In the case of COVID-19, testing does not actually guide treatment—and implementing widespread testing efforts consumes money and manpower while also increasing the risk of transmission to the healthcare workers performing the test and other people sharing the same space. The suspected density of cases in any area helps determine the testing strategy local public health officials design. Friday, for example, in New York City, where there are more than 5,000 confirmed COVID-19 cases, public health officials released guidance discouraging testing people unless they are sick and hospitalized, suggesting that in situations of wide local spread of the virus, public health authorities are pivoting away from testing. The same day, however, the Georgia Department of Health dispatched a team of epidemiologists to investigate a cluster of COVID-19 deaths in Albany, suggesting state and local public health officials think there is still potential to curtail local spread.

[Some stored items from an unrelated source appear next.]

(** ** The total in every state *)

Lemma mount_load_totalled (storage : gmap string string) s :
  mount_load storage = Some s → totalled s.
Proof.
  unfold mount_load, load_savedCart.
  destruct (truthy (storage !! "cartItems")); simpl.
  - destruct (storage !! "cartItems" ≫= JSON_parse) as [parsed|]; [|done].
    simpl. intros [= <-]. by apply settle_totalled.
  - by intros [= <-].
Qed.

Lemma mount_totalled token api (storage : gmap string string) s :
  mount token api storage = Some s → totalled s.
Proof.
  unfold mount. destruct (mount_load storage) as [s1|] eqn:Hload; [|done].
  simpl. intros [= <-].
  destruct (syncFromServer_cases token api (localStorage s1)) as [-> | Hset].
  - rewrite settle_nil. by apply mount_load_totalled with storage.
  - by apply settle_totalled.
Qed.

Lemma reachable_totalled s : reachable s → totalled s.
Proof.
  intros Hreach.
  induction Hreach as [storage s Hload | token api storage s Hmount
                      | token api m s _ IH | token api m s _ IH
                      | token api s _ IH].
  - by apply mount_load_totalled with storage.
  - by apply mount_totalled with token api storage.
  - apply settle_totalled, handle_sets_cart.
  - apply (complete_settled api _ s totalled).
    + apply handle_sets_cart.
    + intros p. apply reject_sets_cart.
    + intros b s0. apply settle_totalled.
  - unfold checkout. destruct (Nat.eqb (length (cartItems s)) 0); simpl.
    + done.
    + apply (complete_settled api _ s totalled).
      * apply (handle_sets_cart token api ClearCart).
      * intros p. apply (reject_sets_cart token api ClearCart).
      * intros b s0. apply settle_totalled.
Qed.

(** What [addToCart] hands to [setTotalPrice] last is the total of the list
    it was rendered with. *)
Lemma addToCart_commit_total token api product (quantity : option num) s :
  totalPrice
    (commit (batch (handle token api (AddToCart product quantity) (cartItems s)))
       s)
  = reduce_total (cartItems s).
Proof.
  simpl. unfold addToCart, removeFromCart. repeat case_match; done.
Qed.

(** X2. Once the [cartItems] effect has run, the total price is the sum of
    price times quantity over the lines of the cart: so it is in every state
    the provider settles in, from mount on.  It is not so in the render that
    comes before the effect: what [addToCart] commits is the new cart with
    the sum of the lines of the cart before, whatever was added. *)
Theorem total_once_effect_has_run :
  (∀ s, reachable s → sums_to (cartItems s) (totalPrice s))
  ∧ (∀ token api product (quantity : option num) s,
       sums_to (cartItems s)
         (totalPrice
            (commit
               (batch (handle token api (AddToCart product quantity)
                         (cartItems s)))
               s))).
Proof.
  split.
  - intros s Hreach. rewrite (reachable_totalled s Hreach).
    apply reduce_total_sums.
  - intros token api product quantity s. rewrite addToCart_commit_total.
    apply reduce_total_sums.
Qed.

(** ** Guests *)

Lemma complete_accepted api (e : effects) s :
  accepted api e → complete api e s = optimistic e s.
Proof.
  intros Haccepted. unfold complete.
  destruct (call e) as [p|] eqn:Hcall; [|done].
  specialize (Haccepted p Hcall). by destruct (api (sent p)).
Qed.

Lemma guest_handle token api api' m items :
  truthy token = false →
  call (handle token api m items) = None
  ∧ handle token api m items = handle token api' m items.
Proof.
  intros Htoken. destruct m; simpl;
    unfold addToCart, updateQuantity, clearCart, removeFromCart;
    rewrite ?Htoken; repeat case_match; done.
Qed.

(** X3. Without a session token no handler calls the server: every
    mutation leaves no call in flight, and the state it ends in does not
    depend on what the server would answer. *)
Theorem guest_never_calls_server token :
  truthy token = false →
  (∀ api m items, call (handle token api m items) = None)
  ∧ (∀ api api' m s, perform token api m s = perform token api' m s)
  ∧ (∀ api m s,
       perform token api m s = optimistic (handle token api m (cartItems s)) s).
Proof.
  intros Htoken. split_and!.
  - intros api m items. by apply (guest_handle token api api).
  - intros api api' m s. unfold perform, complete.
    destruct (guest_handle token api api' m (cartItems s) Htoken)
      as [Hcall <-].
    by rewrite Hcall.
  - intros api m s. unfold perform, complete.
    destruct (guest_handle token api api m (cartItems s) Htoken) as [-> _].
    done.
Qed.

(** ** Mount *)

(** X5. When there is no server cart (no session token, a [GET] that is
    rejected, or an answer without cart items), mount ends in the state it
    loaded from the storage. *)
Theorem mount_without_server_cart token api (storage : gmap string string) :
  server_cart token api = None →
  mount token api storage = mount_load storage.
Proof.
  intros Hserver. unfold mount.
  destruct (mount_load storage) as [s1|]; [|done]. simpl.
  assert (Hsync : syncFromServer token api (localStorage s1) = []).
  { unfold server_cart in Hserver. unfold syncFromServer.
    destruct (truthy token); [|done].
    by destruct (api GET_cart) as [[serverItems|]|]. }
  by rewrite Hsync.
Qed.

(** ** Checkout with a failing server *)

(** X6. With a session, when the server rejects the [DELETE /api/cart] of
    the checkout, [checkout] has resolved with success all the same, and the
    cart is rolled back: the lines are there again, with their total. *)
Theorem checkout_succeeds_though_rolled_back token api s :
  truthy token = true →
  cartItems s ≠ [] →
  api DELETE_cart = Rejected →
  (checkout token (cartItems s)).1
  = Fulfilled (mkReceipt true "Checkout successful!")
  ∧ cartItems (optimistic (checkout token (cartItems s)).2 s) = []
  ∧ rolled_back s (complete api (checkout token (cartItems s)).2 s).
Proof.
  intros Htoken Hfull Hreply. unfold checkout.
  destruct (cartItems s) as [|it items] eqn:Hcart; [done|]. simpl.
  split; [done|]. unfold complete, optimistic, clearCart. rewrite Htoken.
  simpl. rewrite Hreply. run_settle. split; [done|].
  rewrite <- Hcart. apply rolled_back_intro.
Qed.
(** C10: at the program's interface the requested count is always between
    5 and 20: whatever the browser reports, the slider yields an integer [n]
    with [5 <= n <= 20], and a click on Generate runs the generation step
    with that [n], never with a zero or negative count, and stores and
    scores exactly [n] reviews. *)
Theorem review_count_within_slider_bounds
    (polarity_scores : string -> scores)
    (w : widgets) (state : session_state) (g : rng) :
  exists n,
    num_reviews w g = (Returned n, g) /\
    (5 <= n <= 20)%Z /\
    (generate_clicked w = true ->
     exists rs r g',
       reviews (St.selectbox themes (theme_index w)) n g = (Returned rs, g') /\
       Z.of_nat (length rs) = n /\
       script polarity_scores w state g = (Returned (Some rs, Some r), g') /\
       Z.of_nat (total r) = n).
Proof.
  destruct (slider_returns 5 20 5 (slider_value w) g ltac:(lia))
    as (n & E & Hn); fold (num_reviews w) in E.
  exists n. split; [exact E|]. split; [exact Hn|]. intros Hgen.
  destruct (reviews_returns (St.selectbox themes (theme_index w)) n g)
    as (rs & g' & Er & Hlen).
  assert (Hrs : rs <> []) by (destruct rs; [cbn in Hlen; lia | discriminate]).
  exists rs. eexists. exists g'. split; [exact Er|]. split; [lia|].
  unfold script. rewrite (bind_returned _ _ _ _ _ E). rewrite Hgen.
  rewrite bind_bind. rewrite (bind_returned _ _ _ _ _ Er). rewrite bind_ret.
  rewrite bind_lift. rewrite (analysis_nonempty _ _ Hrs).
  split; [reflexivity|]. cbn [total]. rewrite labelled_rows_length. lia.
Qed.

(* ================================================================== *)
(** * Further properties of the generator *)
(* ================================================================== *)

(** A choice reads the position [pick_index] of its sequence. *)
Lemma choice_index {A} (l : list A) (g : rng) :
  l <> [] ->
  exists x,
    nth_error l (pick_index (length l) g) = Some x /\ In x l /\
    forall B (k : A -> M B), bind (Random.choice l) k g = k x (tl g).
Proof.
  intros Hl. destruct l as [| a l]; [contradiction|].
  assert (Hi : pick_index (length (a :: l)) g < length (a :: l)).
  { unfold pick_index.
    assert (hd 0%N g mod N.of_nat (length (a :: l))
            < N.of_nat (length (a :: l)))%N
      by (apply N.mod_lt; cbn [length]; lia).
    lia. }
  destruct (nth_error (a :: l) (pick_index (length (a :: l)) g)) as [x |] eqn:E;
    [| apply nth_error_None in E; lia].
  exists x. split; [reflexivity|]. split; [eapply nth_error_In; exact E|].
  intros B k. unfold Random.choice, Random.randbelow.
  rewrite !bind_bind.
  assert (Hd : Random.draw g = (Returned (hd 0%N g), tl g))
    by (destruct g; reflexivity).
  rewrite (bind_returned _ _ _ _ _ Hd). rewrite bind_ret.
  fold (pick_index (length (a :: l)) g). rewrite E. reflexivity.
Qed.

Lemma random_value (g : rng) :
  exists u, forall B (k : float -> M B),
    bind Random.random k g = k u (tl g).
Proof.
  unfold Random.random.
  destruct g as [| n g]; eexists; intros B k; rewrite bind_bind; reflexivity.
Qed.

Lemma theme_objects_length (theme : string) : length (theme_objects theme) = 5.
Proof.
  unfold theme_objects.
  destruct (theme =? "Weather"); [reflexivity|].
  destruct (theme =? "Service"); [reflexivity|].
  destruct (theme =? "Feedback"); reflexivity.
Qed.
(** Storing a signed word through its unsigned image and reading it back is the identity. *)
Lemma i32_u32 z : - 2 ^ 31 <= z < 2 ^ 31 -> i32 (u32 z) = z.
Proof.
  intros H. unfold i32, u32, swrap, wrap. change (32 - 1) with 31.
  rewrite Z.add_mod_idemp_l by lia. rewrite Z.mod_small; lia.
Qed.

Lemma i64_u64 z : - 2 ^ 63 <= z < 2 ^ 63 -> i64 (u64 z) = z.
Proof.
  intros H. unfold i64, u64, swrap, wrap. change (64 - 1) with 63.
  rewrite Z.add_mod_idemp_l by lia. rewrite Z.mod_small; lia.
Qed.

Lemma u64_range z : 0 <= u64 z < 2 ^ 64.
Proof. unfold u64, wrap. apply Z.mod_pos_bound. lia. Qed.

End Int.

(** ** Bytes and little-endian words *)

Module Bytes.
Local Open Scope Z_scope.

(** The [n] low bytes of a word, least significant first. *)
Fixpoint le_split (n : nat) (z : Z) : list Z :=
  match n with
  | O => []
  | S n' => (z mod 256) :: le_split n' (z / 256)
  end.

(** The word a little-endian byte sequence denotes. *)
Fixpoint le_join (bs : list Z) : Z :=
  match bs with
  | [] => 0
  | b :: bs' => b + 256 * le_join bs'
  end.

Definition is_byte (b : Z) : Prop := 0 <= b < 256.

Lemma le_split_length n z : length (le_split n z) = n.
Proof. revert z. induction n as [|n IH]; intros z; simpl; [done|]. by rewrite IH. Qed.

Lemma le_split_bytes n z : Forall is_byte (le_split n z).
Proof.
  revert z. induction n as [|n IH]; intros z; simpl; constructor; [|done].
  apply Z.mod_pos_bound. lia.
Qed.

Lemma le_join_split n z : le_join (le_split n z) = z mod 256 ^ Z.of_nat n.
Proof.
  revert z. induction n as [|n IH]; intros z.
  { by rewrite Z.mod_1_r. }
  simpl le_split. simpl le_join. rewrite IH.
  replace (256 ^ Z.of_nat (S n)) with (256 * 256 ^ Z.of_nat n)
    by (rewrite Nat2Z.inj_succ, Z.pow_succ_r; lia).
  by rewrite Z.rem_mul_r by lia.
Qed.
(** The magnitude after the optional sign: 0x selects base 16 when a hexadecimal digit
    follows, a leading 0 base 8, otherwise base 10. *)
Definition strtoll_magnitude (s : string) : Z :=
  match s with
  | String "0" (String x (String h s')) =>
      if (Ascii.eqb x "x" || Ascii.eqb x "X") && (digit_value h <? 16)
      then digits 16 0 (String h s')
      else digits 8 0 s
  | String "0" _ => digits 8 0 s
  | _ => digits 10 0 s
  end.

Definition strtoll (s : string) : Z :=
  match skip_spaces s with
  | String "-" s' => clamp_int64 (- strtoll_magnitude s')
  | String "+" s' => clamp_int64 (strtoll_magnitude s')
  | s' => clamp_int64 (strtoll_magnitude s')
  end.

Example strtoll_dec : strtoll "  -42abc" = -42. Proof. reflexivity. Qed.
Example strtoll_hex : strtoll "0x1F" = 31. Proof. reflexivity. Qed.
Example strtoll_oct : strtoll "010" = 8. Proof. reflexivity. Qed.
Example strtoll_max : strtoll "99999999999999999999" = 2 ^ 63 - 1. Proof. reflexivity. Qed.

(** *** Conversion operators *)

Definition to_int64 (v : ValueObject) : Z :=
  match v with
  | VInt z => z
  | VDouble d => Float.to_int64 d
  | VBool b => if b then 1 else 0
  | VString s => if Str.empty s then 0 else strtoll s
  | _ => 0
  end.

Definition to_int (v : ValueObject) : Z := Int.i32 (to_int64 v).

Definition to_bool (v : ValueObject) : bool :=
  match v with
  | VInt z => negb (z =? 0)
  | VDouble d => negb (Float.to_int64 d =? 0)
  | VBool b => b
  | VString s => negb (String.eqb s "0")
  | _ => false
  end.

Definition bytes_of_string (s : string) : list Z :=
  (fun c => Z.of_N (N_of_ascii c)) <$> String.list_ascii_of_string s.

(** [std::string(data, size)]. *)
Definition string_of_bytes (bs : list Z) : string :=
  String.string_of_list_ascii (map (fun z => ascii_of_N (Z.to_N z)) bs).

Lemma string_of_bytes_of_string s : string_of_bytes (bytes_of_string s) = s.
Proof.
  unfold string_of_bytes, bytes_of_string. rewrite <- list_fmap_compose.
  rewrite <- (String.string_of_list_ascii_of_string s) at 2. f_equal.
  rewrite <- (map_id (String.list_ascii_of_string s)) at 2. apply map_ext. intros c. simpl.
  by rewrite N2Z.id, ascii_N_embedding.
Qed.

Definition to_blob (v : ValueObject) : list Z :=
  match v with
  | VBlob b => b
  | VString s => bytes_of_string s
  | _ => []
  end.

At press time for this article, about 170,000 COVID-19 tests had been conducted in the U.S. Other countries scaled up at a much higher clip: South Korea, for example, has tested more than 270,000 people since February, despite having a population one-seventh our size. More than 120 other countries have been testing thousands of people each day using a test developed for the World Health Organization, and while the U.S. could have saved weeks of dithering and delay by adopting this test up front—or even by switching to this test when the delays became evident—it did not. (Although the reasons for that are unclear, they may be largely political.)

Currently, between the CDC and state public health labs nationwide, about 3-5,000 tests are being done every day. Private, commercial labs are scaling up testing, too: LabCorp has announced it now has the capacity to perform 20,000 tests daily across three labs nationwide, and Quest expects to achieve this capacity, also spread across three labs, by next week. More than 3,000 tests have been done so far in Georgia, about 2,300 of them in a commercial lab.

In the meantime, Georgia’s public health officials have asked clinicians to reserve the test for those most vulnerable to severe illness in the event of an infection (such as elderly people and people with chronic underlying health conditions), those at risk of spreading the infection to vulnerable people (like healthcare workers and first responders), and hospitalized people.

Unlike many other tests healthcare providers order, the nasal swab needed to test for COVID-19 isn’t collected at an outpatient lab—it’s collected either in a clinic or, as of this week, at one of 18 drive-through specimen collection sites around the state, where people prioritized for testing could get swabbed for testing using one of hundreds of LabCorp and Quest kits reportedly purchased by the state. People will only be tested at these drive-through sites if they’ve been prescreened by a healthcare provider and have a referral.

The Georgia Department of Health has encouraged people with mild cold symptoms to isolate themselves at home until their symptoms go away. However, people with more severe symptoms should call their doctors or an urgent care center, where staff can determine whether the next steps should involve testing for COVID-19, the flu, or other common infections.